The control figures take us to the 1st October, 1926. This means that in about twelve months, when we shall be in possession of the actual figures for the financial year, 1925-26, we shall be able to compare our activities of to-morrow with our provisional estimates of to-day. No matter how widely the two may differ, the comparison of the figures will in itself be invaluable as a lesson in planned economics.
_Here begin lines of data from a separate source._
Lemma validate_accepts_any_int_witness :
  validate (mkGroupBy (PList [PStr "a"]) "percentile" (PInt (-3))) = Ok tt
  /\ percentile_ranges (-3) = Ok [].
Proof.
  destruct (validate_accepts_any_int (PList [PStr "a"]) [PStr "a"] (-3)
              (or_introl eq_refl)) as [Hval Hempty].
  - apply Forall_cons; [left; eexists; reflexivity | apply Forall_nil].
  - split; [exact Hval |]. apply Hempty. lia.
Defined.

(** ** The JSON codec *)

Lemma strip_prefix_app (p r : chars) : strip_prefix p (p ++ r) = Some r.
Proof.
  induction p as [| a p IH]; simpl.
  - reflexivity.
  - rewrite Ascii.eqb_refl. exact IH.
Qed.

(** Scanning an escaped character gives the character back. *)
Lemma scan_string_escape_char (c : ascii) (tail : chars) :
  scan_string (escape_char c ++ tail) = cons_fst c (scan_string tail).
Proof.
  destruct c as [[] [] [] [] [] [] [] []]; reflexivity.
Qed.

Lemma scan_string_escaped (body tail : chars) :
  scan_string (flat_map escape_char body ++ quote :: tail) = Some (body, tail).
Proof.
  induction body as [| c body IH]; simpl.
  - reflexivity.
  - rewrite <- app_assoc, scan_string_escape_char, IH. reflexivity.
Qed.

(** *** Numbers *)

Lemma delimiter_not_number (s : chars) :
  delimiter_follows s = true -> starts_fraction s = false /\ span_digits s = ([], s).
Proof.
  destruct s as [| c s]; simpl; [intros _; split; reflexivity |].
  rewrite !orb_true_iff, !Ascii.eqb_eq. intros [[-> | ->] | ->]; split; reflexivity.
Qed.

Lemma digits_of_all_digits (d : Decimal.uint) :
  Forall (fun c => is_digit c = true) (digits_of d).
Proof.
  induction d; simpl; constructor; try reflexivity; assumption.
Qed.

Lemma span_digits_app (ds rest : chars) :
  Forall (fun c => is_digit c = true) ds -> span_digits rest = ([], rest) ->
  span_digits (ds ++ rest) = (ds, rest).
Proof.
  intros Hds Hrest. induction Hds as [| c ds Hc _ IH]; simpl.
  - exact Hrest.
  - rewrite Hc, IH. reflexivity.
Qed.

Lemma unorm_D0 (x y : Decimal.uint) : Decimal.unorm x = Decimal.D0 y -> y = Decimal.Nil.
Proof.
  induction x; simpl; intros E; try discriminate E.
  - injection E as <-. reflexivity.
  - apply IHx; exact E.
Qed.

Lemma to_uint_unorm (p : positive) : Decimal.unorm (Pos.to_uint p) = Pos.to_uint p.
Proof.
  rewrite <- DecimalPos.Unsigned.to_of, DecimalPos.Unsigned.of_to. reflexivity.
Qed.

(** The decimal digits of a positive number: at least one, the first not 0. *)
Lemma to_uint_head (p : positive) :
  exists c tl,
    digits_of (Pos.to_uint p) = c :: tl
    /\ is_digit c = true /\ N.eqb (char_code c) 48 = false
    /\ N.eqb (char_code c) 45 = false.
Proof.
  pose proof (to_uint_unorm p) as Hnorm.
  pose proof (DecimalPos.Unsigned.to_uint_nonnil p) as Hnil.
  pose proof (DecimalPos.Unsigned.to_uint_nonzero p) as Hzero.
  destruct (Pos.to_uint p) as [| d | d | d | d | d | d | d | d | d | d] eqn:E;
    try (eexists; eexists; split; [reflexivity | repeat split; reflexivity]).
  - contradiction.
  - simpl in Hnorm. apply unorm_D0 in Hnorm. subst d. contradiction.
Qed.

Lemma decode_digits_of (p : positive) (rest : chars) :
  delimiter_follows rest = true ->
  decode_digits (digits_of (Pos.to_uint p) ++ rest) = Some (Npos p, rest).
Proof.
  intros Hrest. apply delimiter_not_number in Hrest. destruct Hrest as [_ Hspan].
  destruct (to_uint_head p) as (c & tl & Hd & Hc & H48 & _).
  pose proof (span_digits_app _ rest (digits_of_all_digits (Pos.to_uint p)) Hspan)
    as Hsp.
  unfold decode_digits. rewrite Hd in *. cbn [app]. rewrite H48, Hc.
  cbn [app] in Hsp. rewrite Hsp, <- Hd.
  unfold digits_of, chars_of. rewrite string_of_list_ascii_of_string, NilEmpty.usu.
  change (N.of_uint (Pos.to_uint p)) with (Pos.of_uint (Pos.to_uint p)).
  rewrite DecimalPos.Unsigned.of_to. reflexivity.
Qed.

Lemma decode_number_encode_int (z : Z) (rest : chars) :
  delimiter_follows rest = true ->
  decode_number (encode_int z ++ rest) = Some (VInt z, rest).
Proof.
  intros Hrest.
  pose proof (proj1 (delimiter_not_number rest Hrest)) as Hfrac.
  destruct z as [| p | p]; unfold decode_number, encode_int.
  - simpl. rewrite Hfrac. reflexivity.
  - fold (digits_of (Pos.to_uint p)).
    destruct (to_uint_head p) as (c & tl & Hd & _ & _ & H45).
    rewrite Hd. cbn [app]. rewrite H45.
    change (c :: tl ++ rest) with ((c :: tl) ++ rest). rewrite <- Hd.
    rewrite decode_digits_of by exact Hrest. rewrite Hfrac. reflexivity.
  - fold (digits_of (Pos.to_uint p)). cbn [app].
    change (N.eqb (char_code "-"%char) 45) with true. cbn iota.
    rewrite decode_digits_of by exact Hrest. rewrite Hfrac. reflexivity.
Qed.
Definition cancelBooking (db : Db) (user : User.t) (id : string)
    : Db * Response Booking.t :=
  match bookings db !! id with
  | None => (db, Err BookingNotFound)
  | Some existingBooking =>
      if negb (String.eqb (User.role user) "ADMIN")
         && negb (String.eqb (Booking.userId existingBooking) (User.id user))
      then (db, Err AccessDenied)
      else if statusEqb (Booking.status existingBooking) CANCELLED
      then (db, Err AlreadyCancelled)
      else if statusEqb (Booking.status existingBooking) COMPLETED
      then (db, Err CannotCancel)
      else
        let booking := Booking.withStatus CANCELLED existingBooking in
        (mkDb (rooms db) (<[id := booking]> (bookings db)), Ok booking)
  end.

(** ** Sequences of requests *)

(** The requests of the booking core that reach a handler. *)
Inductive Request :=
  | GetAvailability (id : string) (checkinDate checkoutDate : option Z)
  | PostBooking (c : Clock) (user : User.t) (body : BookingBody.t) (newId : string)
  | PutBookingStatus (user : User.t) (id : string) (status : string)
  | PutBookingCancel (user : User.t) (id : string).

Definition handle (db : Db) (r : Request) : Db :=
  match r with
  | GetAvailability _ _ _ => db
  | PostBooking c user body newId => fst (createBooking c db user body newId)
  | PutBookingStatus user id status => fst (updateBookingStatus db user id status)
  | PutBookingCancel user id => fst (cancelBooking db user id)
  end.

Definition handleAll (db : Db) (rs : list Request) : Db :=
  fold_left handle rs db.

(** An administrator's status update. *)
Definition isAdminStatusUpdate (r : Request) : bool :=
  match r with
  | PutBookingStatus user _ _ => isAdmin user
  | _ => false
  end.

(** The status of the booking [id], if it is stored. *)
Definition statusOf (db : Db) (id : string) : option BookingStatus :=
  Booking.status <$> bookings db !! id.

(** ** Sample data *)

(** Midnight UTC of day [d] of January 2024. *)
Definition jan2024 (d : Z) : Z := 1704067200000 + (d - 1) * msPerDay.

Definition guest : User.t := User.mk "u1" "USER".
Definition stranger : User.t := User.mk "u2" "USER".
Definition administrator : User.t := User.mk "a1" "ADMIN".

(** A room priced 2000 per night, with the given inventory fields. *)
Definition sampleRoom (totalRooms availableRooms : Z) : Room.t :=
  Room.mk "r1" "h1" "Double" (2000 # 1) totalRooms availableRooms.

(** A booking of [guest] for the sample room. *)
Definition stay (id : string) (checkin checkout : Z) (st : BookingStatus)
    : Booking.t :=
  Booking.mk id "u1" "r1" checkin checkout (10000 # 1) 2 st.

Definition sampleDb (room : Room.t) (bs : list Booking.t) : Db :=
  mkDb {[ Room.id room := room ]}
       (list_to_map ((fun b => (Booking.id b, b)) <$> bs)).

(** The clock at noon UTC on 1 January 2024, in a UTC+5:30 zone. *)
Definition newYearNoon : Clock := mkClock (jan2024 1 + 12 * 3600000) 19800000.

(** ** Properties of the overlap query *)

(** The number of stored rows a condition selects. *)
Definition countWhere (cond : Booking.t -> bool) (db : Db) : nat :=
  size (filter (fun kv : string * Booking.t => cond kv.2 = true) (bookings db)).
(** ** Re-adding an archived location *)

(** X26. When no stored scheme holds a [:] and [scheme:body] is recorded for
    the dataset, then after [archive_location] an [insert_dataset_location]
    of the same URI returns False, changes no row, and the URI is still
    absent from what [get_locations] lists: inserting does not revive an
    archived location. *)
Theorem insert_does_not_revive_archived_location
        (c : Connection) (dataset_id : UUID) (scheme body : string)
        (Hclean : clean_schemes c)
        (Hscheme : ~ In ":"%char (list_ascii_of_string scheme))
        (Hrecorded : existsb (location_key dataset_id scheme body) (locations c) = true) :
  let uri_ := make_uri scheme body in
  let c1 := after (archive_location dataset_id uri_) c in
  let c2 := after (insert_dataset_location dataset_id uri_) c1 in
  result_of (insert_dataset_location dataset_id uri_) c1 = Ok false
  /\ locations c2 = locations c1
  /\ exists listed, result_of (get_locations dataset_id) c2 = Ok listed /\ ~ In uri_ listed.
Proof.
  intros uri_ c1 c2.
  set (key := location_key dataset_id scheme body).
  set (w := fun r => key r && is_null (loc_archived r)).
  assert (Hlocs1 : locations c1
                   = sql_update w (set_loc_archived (Some (conn_now c))) (locations c)).
  { subst c1 uri_. unfold after, archive_location, bind, lift, ret,
      execute_on_locations, locations, make_uri.
    rewrite (split_uri_first_colon _ body Hscheme). reflexivity. }
  assert (Hstill : existsb key (locations c1) = true).
  { rewrite Hlocs1, existsb_update_same; [exact Hrecorded | reflexivity]. }
  assert (Hrun : result_of (insert_dataset_location dataset_id uri_) c1 = Ok false
                 /\ locations c2 = locations c1).
  { subst c2 uri_.
    unfold result_of, after, insert_dataset_location, bind, lift, ret,
      execute_on_locations, locations, make_uri in *.
    rewrite (split_uri_first_colon _ body Hscheme).
    cbn [fst snd conn_db with_db with_locations executed next_location_id
           tbl_dataset_location conn_location_seq conn_now].
    rewrite insert_rowcount_positive.
    assert (Hkey : forall rows,
               existsb (fun r => String.eqb (loc_uri_scheme r) scheme
                                 && String.eqb (loc_uri_body r) body
                                 && (loc_dataset_ref r =? dataset_id)) rows
               = existsb key rows).
    { intros rows. apply existsb_same. intros r. unfold key, location_key.
      destruct (loc_dataset_ref r =? dataset_id), (String.eqb (loc_uri_scheme r) scheme),
        (String.eqb (loc_uri_body r) body); reflexivity. }
    unfold sql_insert_do_nothing. rewrite !Hkey, Hstill. split; reflexivity. }
  destruct Hrun as [Hres Hlocs2]. split; [exact Hres|]. split; [exact Hlocs2|].
  destruct (get_locations_listing c2 dataset_id) as (listed & Hlisted & Hl).
  exists listed. split; [exact Hlisted|].
  rewrite Hl, Hlocs2, Hlocs1. intros (r' & Hr' & Hid & Hnull & Hu).
  apply in_update in Hr'. destruct Hr' as (r & Hr & ->).
  destruct (w r) eqn:E; [discriminate Hnull|].
  assert (Hk : key r = true).
  { apply (@key_iff_uri c dataset_id scheme body r Hclean Hscheme Hr). split; assumption. }
  unfold w in E. rewrite Hk, Hnull in E. discriminate E.
Qed.

(** The location of dataset 101 in the example catalogue. *)
Lemma insert_does_not_revive_archived_location_witness :
  result_of (insert_dataset_location 101 (make_uri "file" "///data/a.tif"))
            (after (archive_location 101 (make_uri "file" "///data/a.tif")) example_conn)
  = Ok false.
Proof.
  refine (proj1 (@insert_does_not_revive_archived_location
                   example_conn 101 "file" "///data/a.tif" _ _ eq_refl)).
  - intros l Hin. simpl in Hin. destruct Hin as [<- | []]. vm_compute. intuition discriminate.
  - vm_compute. intuition discriminate.
Defined.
When we speak of the accuracy of the provisional estimates, we must first of all clearly understand of what kind the estimates are. When the statisticians of, let us say, the Howard Institute of America, try to determine the tendencies or the rate of growth of different branches of American economics, they proceed to some extent like the astronomers—they try to grasp the dynamics of processes completely outside their control, with the difference only that statisticians do not possess anything like the precise methods of astronomers. The position of our statisticians is, in principle, a different one. They are on the staff of organisations which take an active lead in economics. An estimate is not a passive thing, but a lever of positive economic provision. Each figure is not only a photograph, but also an order. The control figures have been prepared by a state institution having (and to what an extent !) the higher commands of economics. When the figures say that our exports have to increase from 462,000,000 roubles to 1,200,000,000 roubles in the financial year, 1925-26, that is to say, by 160 per cent., it is not merely a forecast but a definite objective to be obtained. On the basis of what is, the figures show what has to be done. When the figures say that the amount of capital to be put into industry, i.e. the cost of reconstruction and expansion of basic capital is to be 900,000,000 roubles, it is again not a passive estimation, but a practical task of the greatest importance, based on statistics. Such is the table of control figures from beginning to end. It is a dialectical combination of theoretic anticipation with practical insight, the consideration of objective conditions and tendencies together with subjective conception of economic problems on the part of the Workers’ and Peasants’ State. Herein lies the great difference between the control table of the State Planning Commission and the figures and all sorts of estimates of any capitalist State. Herein, as we shall see later, lies the immense superiority of our, that is to say, socialistic methods, to those of capitalism.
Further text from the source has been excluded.